*** Block opens ***
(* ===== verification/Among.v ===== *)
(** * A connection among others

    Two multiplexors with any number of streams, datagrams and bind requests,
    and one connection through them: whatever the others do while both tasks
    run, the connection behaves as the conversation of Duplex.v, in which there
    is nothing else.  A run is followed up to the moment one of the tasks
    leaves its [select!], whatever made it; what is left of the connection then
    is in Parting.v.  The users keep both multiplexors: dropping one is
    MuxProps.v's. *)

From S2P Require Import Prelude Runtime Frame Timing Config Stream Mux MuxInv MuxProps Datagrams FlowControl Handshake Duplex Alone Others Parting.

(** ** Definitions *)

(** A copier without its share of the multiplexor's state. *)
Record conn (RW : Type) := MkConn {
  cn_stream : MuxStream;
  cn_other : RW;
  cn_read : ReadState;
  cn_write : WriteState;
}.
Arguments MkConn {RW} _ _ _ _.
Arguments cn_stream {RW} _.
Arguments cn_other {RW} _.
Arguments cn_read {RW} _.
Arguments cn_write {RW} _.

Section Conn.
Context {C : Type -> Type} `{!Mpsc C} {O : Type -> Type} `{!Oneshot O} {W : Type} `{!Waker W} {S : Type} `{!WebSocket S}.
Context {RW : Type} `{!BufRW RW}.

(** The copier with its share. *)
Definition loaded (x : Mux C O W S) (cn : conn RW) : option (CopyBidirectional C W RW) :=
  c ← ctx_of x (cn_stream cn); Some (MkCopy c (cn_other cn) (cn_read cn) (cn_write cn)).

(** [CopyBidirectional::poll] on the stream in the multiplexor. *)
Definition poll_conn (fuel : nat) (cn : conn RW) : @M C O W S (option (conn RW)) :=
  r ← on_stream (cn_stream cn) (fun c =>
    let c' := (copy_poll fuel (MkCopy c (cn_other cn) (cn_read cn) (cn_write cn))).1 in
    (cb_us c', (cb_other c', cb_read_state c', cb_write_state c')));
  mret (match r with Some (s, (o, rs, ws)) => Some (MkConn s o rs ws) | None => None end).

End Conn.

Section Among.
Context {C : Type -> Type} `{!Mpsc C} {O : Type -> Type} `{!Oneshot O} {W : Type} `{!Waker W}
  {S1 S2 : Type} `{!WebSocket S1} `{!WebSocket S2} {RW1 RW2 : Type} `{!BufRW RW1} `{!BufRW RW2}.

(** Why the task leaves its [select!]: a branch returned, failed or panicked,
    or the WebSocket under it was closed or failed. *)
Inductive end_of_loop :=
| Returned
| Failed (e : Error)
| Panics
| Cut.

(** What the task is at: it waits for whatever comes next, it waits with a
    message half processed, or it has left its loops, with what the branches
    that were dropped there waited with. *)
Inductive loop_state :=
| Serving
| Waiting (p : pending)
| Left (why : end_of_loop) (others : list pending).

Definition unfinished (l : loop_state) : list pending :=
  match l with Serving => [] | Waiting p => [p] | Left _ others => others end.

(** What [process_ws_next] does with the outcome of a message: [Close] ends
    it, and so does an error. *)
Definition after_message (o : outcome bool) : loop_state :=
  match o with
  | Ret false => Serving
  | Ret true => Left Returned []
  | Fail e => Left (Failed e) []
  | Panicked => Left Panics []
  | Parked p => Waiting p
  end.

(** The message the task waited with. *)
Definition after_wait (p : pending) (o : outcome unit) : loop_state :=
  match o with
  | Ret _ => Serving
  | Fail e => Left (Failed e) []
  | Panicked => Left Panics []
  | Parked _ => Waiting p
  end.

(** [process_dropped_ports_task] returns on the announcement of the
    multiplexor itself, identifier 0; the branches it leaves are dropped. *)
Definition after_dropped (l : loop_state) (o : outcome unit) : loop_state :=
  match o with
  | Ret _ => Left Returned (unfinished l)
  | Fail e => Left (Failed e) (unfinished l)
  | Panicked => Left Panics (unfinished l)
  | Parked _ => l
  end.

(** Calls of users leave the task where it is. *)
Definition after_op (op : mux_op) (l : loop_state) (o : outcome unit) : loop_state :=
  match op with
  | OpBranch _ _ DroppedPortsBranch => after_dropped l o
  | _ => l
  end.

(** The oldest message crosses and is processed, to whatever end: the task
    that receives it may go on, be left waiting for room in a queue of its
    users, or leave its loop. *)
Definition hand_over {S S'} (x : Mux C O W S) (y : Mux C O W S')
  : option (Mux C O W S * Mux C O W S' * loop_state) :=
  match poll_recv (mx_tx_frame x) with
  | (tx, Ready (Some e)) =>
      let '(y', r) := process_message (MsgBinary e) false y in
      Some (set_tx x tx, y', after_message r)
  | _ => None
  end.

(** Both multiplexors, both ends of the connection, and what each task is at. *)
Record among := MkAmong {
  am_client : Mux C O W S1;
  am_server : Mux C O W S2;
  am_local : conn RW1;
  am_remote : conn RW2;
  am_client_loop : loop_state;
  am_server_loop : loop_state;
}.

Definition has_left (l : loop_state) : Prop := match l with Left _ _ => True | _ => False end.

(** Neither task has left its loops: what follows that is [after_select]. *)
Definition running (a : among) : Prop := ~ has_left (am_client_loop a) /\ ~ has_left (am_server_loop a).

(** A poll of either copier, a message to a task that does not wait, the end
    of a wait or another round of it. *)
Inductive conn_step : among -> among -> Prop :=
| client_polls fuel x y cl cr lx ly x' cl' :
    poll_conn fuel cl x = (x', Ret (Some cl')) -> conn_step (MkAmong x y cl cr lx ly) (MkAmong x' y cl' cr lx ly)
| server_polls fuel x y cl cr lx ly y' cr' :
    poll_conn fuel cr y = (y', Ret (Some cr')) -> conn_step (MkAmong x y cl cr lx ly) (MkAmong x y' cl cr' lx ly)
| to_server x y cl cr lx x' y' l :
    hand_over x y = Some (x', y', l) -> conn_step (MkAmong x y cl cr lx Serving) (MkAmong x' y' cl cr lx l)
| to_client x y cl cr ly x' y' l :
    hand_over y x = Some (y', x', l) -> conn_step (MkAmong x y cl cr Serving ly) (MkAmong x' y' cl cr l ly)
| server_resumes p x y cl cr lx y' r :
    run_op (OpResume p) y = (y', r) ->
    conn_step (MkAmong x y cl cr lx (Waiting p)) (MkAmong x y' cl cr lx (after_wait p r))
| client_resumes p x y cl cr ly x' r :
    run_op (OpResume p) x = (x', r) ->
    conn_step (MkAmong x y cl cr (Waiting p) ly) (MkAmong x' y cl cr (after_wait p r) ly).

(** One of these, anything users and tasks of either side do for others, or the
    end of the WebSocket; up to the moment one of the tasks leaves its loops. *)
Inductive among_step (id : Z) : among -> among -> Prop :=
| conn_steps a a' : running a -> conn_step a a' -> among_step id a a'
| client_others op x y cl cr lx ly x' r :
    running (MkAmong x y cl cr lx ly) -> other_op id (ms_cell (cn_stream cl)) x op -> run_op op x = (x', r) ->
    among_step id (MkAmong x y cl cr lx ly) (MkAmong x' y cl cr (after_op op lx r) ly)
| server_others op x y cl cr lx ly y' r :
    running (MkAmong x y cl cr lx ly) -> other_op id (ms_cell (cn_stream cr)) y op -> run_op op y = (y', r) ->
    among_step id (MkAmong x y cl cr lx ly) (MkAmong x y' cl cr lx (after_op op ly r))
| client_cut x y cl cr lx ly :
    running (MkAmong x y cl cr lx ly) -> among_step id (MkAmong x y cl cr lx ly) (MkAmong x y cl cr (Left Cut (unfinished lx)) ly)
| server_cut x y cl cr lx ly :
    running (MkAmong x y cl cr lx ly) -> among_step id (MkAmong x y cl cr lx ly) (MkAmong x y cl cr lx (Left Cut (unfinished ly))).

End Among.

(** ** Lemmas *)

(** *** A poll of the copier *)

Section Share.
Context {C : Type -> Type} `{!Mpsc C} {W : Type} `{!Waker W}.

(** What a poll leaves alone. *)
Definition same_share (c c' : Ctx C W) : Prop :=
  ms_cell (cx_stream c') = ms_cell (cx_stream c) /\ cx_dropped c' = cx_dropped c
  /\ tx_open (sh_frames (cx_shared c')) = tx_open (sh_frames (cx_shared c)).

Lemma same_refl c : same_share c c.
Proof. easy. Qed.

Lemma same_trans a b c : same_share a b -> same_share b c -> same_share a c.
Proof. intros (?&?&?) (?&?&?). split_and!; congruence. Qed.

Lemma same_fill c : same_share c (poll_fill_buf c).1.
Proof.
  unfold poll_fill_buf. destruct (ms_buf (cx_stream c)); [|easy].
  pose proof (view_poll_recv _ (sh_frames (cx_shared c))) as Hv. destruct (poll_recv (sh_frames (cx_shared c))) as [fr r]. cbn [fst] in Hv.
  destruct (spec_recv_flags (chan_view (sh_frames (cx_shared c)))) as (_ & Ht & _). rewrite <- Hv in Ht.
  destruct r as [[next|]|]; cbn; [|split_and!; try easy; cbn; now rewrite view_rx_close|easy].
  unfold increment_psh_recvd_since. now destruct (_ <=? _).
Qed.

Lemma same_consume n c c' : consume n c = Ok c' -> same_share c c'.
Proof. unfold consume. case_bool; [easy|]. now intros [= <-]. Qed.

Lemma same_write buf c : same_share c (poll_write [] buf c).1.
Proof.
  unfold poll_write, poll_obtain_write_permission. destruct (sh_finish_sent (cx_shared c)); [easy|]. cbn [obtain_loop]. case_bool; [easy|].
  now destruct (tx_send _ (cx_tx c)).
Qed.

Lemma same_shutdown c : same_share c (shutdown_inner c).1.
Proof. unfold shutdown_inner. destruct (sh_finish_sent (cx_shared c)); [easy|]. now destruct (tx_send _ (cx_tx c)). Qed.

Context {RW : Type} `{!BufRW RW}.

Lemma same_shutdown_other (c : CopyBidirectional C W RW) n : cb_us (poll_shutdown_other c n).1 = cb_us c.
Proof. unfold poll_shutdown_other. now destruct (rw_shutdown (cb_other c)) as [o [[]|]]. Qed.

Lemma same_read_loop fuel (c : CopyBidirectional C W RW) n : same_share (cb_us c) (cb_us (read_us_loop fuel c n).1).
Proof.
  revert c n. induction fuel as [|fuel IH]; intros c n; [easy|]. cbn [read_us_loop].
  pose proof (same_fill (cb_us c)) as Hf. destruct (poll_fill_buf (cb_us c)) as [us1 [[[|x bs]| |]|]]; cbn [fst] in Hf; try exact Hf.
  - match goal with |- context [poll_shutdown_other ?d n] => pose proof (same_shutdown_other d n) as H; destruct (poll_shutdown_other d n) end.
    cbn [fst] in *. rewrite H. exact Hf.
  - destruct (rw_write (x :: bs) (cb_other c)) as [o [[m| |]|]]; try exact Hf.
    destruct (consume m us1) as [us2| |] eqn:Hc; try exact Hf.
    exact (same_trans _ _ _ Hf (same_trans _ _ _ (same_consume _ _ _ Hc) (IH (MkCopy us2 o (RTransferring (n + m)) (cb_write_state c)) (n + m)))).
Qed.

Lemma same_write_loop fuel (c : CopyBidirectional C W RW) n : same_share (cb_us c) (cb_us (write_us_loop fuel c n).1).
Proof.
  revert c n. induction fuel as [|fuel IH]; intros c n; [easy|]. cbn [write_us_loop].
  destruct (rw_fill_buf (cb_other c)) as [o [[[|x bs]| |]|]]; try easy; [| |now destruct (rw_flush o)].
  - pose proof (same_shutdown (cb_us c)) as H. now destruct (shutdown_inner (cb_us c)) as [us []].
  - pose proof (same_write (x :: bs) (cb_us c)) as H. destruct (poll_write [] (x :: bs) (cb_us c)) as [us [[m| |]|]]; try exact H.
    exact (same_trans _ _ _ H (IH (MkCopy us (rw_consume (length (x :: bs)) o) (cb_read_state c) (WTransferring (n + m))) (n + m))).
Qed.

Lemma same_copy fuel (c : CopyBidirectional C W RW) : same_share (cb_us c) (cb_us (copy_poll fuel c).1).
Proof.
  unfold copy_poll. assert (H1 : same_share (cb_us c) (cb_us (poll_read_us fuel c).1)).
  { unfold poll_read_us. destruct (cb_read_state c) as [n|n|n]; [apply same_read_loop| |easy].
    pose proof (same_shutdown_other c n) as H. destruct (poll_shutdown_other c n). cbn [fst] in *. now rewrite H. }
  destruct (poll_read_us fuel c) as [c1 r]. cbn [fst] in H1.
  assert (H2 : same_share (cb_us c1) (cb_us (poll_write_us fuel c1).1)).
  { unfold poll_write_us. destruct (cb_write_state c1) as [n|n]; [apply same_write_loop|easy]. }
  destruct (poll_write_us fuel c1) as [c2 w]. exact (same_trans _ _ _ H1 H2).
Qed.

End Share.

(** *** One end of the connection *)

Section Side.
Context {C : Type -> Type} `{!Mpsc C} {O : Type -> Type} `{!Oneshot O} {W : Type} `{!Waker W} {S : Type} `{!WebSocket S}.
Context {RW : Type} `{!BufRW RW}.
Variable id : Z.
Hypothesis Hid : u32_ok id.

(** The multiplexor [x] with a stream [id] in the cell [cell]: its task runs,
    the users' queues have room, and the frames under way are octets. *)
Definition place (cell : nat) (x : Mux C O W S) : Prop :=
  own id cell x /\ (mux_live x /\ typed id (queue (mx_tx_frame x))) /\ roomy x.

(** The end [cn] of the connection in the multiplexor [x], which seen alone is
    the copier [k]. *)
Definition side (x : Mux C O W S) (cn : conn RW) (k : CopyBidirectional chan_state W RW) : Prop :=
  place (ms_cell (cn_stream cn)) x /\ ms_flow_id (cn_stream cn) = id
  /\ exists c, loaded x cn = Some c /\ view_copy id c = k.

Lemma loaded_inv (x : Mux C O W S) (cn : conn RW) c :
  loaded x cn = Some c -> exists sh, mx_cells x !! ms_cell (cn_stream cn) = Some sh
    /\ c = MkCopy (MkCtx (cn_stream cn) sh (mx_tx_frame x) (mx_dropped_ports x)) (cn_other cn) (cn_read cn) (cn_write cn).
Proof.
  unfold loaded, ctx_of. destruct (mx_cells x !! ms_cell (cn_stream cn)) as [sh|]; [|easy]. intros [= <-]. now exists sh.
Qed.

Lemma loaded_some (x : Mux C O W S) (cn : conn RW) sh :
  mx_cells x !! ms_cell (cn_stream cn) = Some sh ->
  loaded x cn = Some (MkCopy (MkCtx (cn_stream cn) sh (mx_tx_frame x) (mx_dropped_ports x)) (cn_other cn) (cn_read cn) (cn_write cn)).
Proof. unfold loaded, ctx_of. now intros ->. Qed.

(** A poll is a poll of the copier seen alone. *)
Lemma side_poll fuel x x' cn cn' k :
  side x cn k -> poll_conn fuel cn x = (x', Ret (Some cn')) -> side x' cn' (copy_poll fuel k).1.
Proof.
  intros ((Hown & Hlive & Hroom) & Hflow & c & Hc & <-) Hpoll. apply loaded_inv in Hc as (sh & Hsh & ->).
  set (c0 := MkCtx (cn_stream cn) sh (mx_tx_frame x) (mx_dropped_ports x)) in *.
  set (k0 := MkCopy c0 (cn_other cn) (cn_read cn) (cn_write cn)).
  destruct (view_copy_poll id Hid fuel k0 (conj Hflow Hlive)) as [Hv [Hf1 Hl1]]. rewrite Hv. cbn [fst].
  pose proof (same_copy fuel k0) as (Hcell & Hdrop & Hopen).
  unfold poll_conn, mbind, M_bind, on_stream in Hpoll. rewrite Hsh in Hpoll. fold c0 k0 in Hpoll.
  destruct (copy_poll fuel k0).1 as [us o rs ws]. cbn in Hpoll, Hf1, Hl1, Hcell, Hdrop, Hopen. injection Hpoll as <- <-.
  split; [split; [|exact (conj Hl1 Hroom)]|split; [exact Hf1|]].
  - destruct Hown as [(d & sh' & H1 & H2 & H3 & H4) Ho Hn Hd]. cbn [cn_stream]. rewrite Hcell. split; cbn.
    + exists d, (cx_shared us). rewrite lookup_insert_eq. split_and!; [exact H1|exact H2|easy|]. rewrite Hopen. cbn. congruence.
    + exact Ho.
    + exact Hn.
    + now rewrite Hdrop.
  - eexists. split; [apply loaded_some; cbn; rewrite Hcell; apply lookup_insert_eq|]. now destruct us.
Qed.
*** Block closes ***
*** Block opens ***
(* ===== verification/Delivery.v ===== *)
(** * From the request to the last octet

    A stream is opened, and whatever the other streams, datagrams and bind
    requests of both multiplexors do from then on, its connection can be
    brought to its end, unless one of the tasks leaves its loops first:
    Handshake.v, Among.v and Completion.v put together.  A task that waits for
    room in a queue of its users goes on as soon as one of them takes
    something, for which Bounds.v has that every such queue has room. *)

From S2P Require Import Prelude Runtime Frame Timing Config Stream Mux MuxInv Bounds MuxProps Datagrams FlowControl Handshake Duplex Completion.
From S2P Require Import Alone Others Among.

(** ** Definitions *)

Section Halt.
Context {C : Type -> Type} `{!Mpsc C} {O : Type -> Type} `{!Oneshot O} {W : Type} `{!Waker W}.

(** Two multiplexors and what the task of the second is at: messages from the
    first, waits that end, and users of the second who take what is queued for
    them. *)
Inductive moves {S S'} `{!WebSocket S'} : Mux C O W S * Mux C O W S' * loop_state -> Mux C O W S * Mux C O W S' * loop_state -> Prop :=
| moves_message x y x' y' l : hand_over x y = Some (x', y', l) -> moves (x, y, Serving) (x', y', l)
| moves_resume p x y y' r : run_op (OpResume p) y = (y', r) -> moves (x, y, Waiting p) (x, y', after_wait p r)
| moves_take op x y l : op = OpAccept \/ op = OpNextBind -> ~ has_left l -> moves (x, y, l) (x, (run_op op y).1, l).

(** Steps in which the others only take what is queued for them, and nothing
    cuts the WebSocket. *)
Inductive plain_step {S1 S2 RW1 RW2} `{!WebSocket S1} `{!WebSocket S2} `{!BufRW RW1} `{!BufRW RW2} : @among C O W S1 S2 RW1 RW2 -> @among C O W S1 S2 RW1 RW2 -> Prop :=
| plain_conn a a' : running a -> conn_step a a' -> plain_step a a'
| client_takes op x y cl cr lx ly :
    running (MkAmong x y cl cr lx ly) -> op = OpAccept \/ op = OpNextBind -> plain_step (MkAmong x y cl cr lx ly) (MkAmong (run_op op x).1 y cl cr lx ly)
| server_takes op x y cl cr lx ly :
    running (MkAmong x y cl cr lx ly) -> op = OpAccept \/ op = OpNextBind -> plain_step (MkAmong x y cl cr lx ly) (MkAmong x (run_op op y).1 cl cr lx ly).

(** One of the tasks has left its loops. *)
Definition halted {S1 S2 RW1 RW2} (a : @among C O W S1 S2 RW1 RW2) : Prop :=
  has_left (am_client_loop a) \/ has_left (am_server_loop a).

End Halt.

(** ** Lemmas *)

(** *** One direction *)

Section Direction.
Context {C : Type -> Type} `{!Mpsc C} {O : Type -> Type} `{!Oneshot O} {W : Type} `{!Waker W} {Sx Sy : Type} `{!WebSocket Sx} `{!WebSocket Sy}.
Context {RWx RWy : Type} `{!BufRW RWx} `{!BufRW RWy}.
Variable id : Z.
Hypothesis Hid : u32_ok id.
*** Block closes ***
*** Block opens ***
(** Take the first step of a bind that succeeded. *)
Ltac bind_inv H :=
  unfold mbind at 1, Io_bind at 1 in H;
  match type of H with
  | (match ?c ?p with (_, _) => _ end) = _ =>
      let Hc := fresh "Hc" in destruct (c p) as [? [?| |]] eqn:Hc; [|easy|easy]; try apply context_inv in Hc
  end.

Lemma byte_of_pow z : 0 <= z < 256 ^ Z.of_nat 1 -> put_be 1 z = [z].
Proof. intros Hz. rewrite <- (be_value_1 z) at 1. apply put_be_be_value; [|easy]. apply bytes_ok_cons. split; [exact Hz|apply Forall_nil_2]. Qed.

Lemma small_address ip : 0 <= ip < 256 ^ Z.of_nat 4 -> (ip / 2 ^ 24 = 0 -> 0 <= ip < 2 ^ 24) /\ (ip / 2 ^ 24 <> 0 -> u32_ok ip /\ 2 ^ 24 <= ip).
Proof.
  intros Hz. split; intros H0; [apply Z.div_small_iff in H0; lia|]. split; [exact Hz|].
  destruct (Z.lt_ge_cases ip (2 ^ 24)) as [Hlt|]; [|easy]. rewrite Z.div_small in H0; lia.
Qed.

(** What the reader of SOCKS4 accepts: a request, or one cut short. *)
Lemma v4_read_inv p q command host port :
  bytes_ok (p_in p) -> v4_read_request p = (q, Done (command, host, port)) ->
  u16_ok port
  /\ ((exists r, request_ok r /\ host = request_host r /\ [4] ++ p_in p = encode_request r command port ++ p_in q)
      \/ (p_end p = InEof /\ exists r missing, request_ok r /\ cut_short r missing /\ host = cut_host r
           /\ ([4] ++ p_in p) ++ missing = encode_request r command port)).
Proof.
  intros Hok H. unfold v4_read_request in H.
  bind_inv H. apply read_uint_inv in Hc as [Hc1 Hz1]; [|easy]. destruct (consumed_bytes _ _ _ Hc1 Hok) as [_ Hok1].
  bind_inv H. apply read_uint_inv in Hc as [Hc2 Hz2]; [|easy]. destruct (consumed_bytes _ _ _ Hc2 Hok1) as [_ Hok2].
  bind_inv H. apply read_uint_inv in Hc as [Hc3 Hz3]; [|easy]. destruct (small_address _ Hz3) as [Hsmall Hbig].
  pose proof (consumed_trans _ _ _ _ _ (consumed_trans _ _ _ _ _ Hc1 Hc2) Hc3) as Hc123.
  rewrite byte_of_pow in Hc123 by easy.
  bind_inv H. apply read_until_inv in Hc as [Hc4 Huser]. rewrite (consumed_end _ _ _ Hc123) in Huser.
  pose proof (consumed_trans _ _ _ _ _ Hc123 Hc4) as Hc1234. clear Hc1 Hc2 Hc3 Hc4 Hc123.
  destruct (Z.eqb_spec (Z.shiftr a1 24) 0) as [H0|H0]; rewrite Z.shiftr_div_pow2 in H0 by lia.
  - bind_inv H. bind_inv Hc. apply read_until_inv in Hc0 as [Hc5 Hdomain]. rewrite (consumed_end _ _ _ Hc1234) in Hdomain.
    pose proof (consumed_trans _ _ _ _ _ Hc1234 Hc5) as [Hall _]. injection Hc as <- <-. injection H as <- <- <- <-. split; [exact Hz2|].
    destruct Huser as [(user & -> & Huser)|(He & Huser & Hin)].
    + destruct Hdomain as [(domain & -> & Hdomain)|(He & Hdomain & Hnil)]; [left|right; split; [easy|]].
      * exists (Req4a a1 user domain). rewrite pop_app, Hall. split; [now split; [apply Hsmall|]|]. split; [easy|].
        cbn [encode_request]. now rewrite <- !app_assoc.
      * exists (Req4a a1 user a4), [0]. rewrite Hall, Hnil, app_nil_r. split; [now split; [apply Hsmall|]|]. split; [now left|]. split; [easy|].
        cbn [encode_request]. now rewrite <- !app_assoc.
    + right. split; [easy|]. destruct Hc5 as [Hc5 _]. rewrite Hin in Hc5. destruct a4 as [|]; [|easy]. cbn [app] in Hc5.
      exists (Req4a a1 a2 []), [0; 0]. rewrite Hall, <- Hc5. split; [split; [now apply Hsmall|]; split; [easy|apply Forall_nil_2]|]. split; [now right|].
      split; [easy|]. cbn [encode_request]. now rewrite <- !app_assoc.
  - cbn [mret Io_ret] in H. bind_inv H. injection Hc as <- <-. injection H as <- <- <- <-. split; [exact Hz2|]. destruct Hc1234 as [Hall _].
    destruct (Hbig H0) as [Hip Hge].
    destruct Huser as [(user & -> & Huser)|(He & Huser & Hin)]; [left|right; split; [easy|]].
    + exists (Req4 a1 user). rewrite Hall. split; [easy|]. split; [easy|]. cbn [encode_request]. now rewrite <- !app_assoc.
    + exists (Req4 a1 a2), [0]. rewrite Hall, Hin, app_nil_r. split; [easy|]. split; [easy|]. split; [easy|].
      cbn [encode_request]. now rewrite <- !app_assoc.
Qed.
*** Block closes ***
> [Assignment]:
Starting at the line with "pose proof (view_poll_recv" and ending at the line with "destruct (spec_recv_flags (chan_view", print each line of the listing above exactly, with no other lines.

> [Response to the task]:
  pose proof (view_poll_recv _ (sh_frames (cx_shared c))) as Hv. destruct (poll_recv (sh_frames (cx_shared c))) as [fr r]. cbn [fst] in Hv.
  destruct (spec_recv_flags (chan_view (sh_frames (cx_shared c)))) as (_ & Ht & _). rewrite <- Hv in Ht.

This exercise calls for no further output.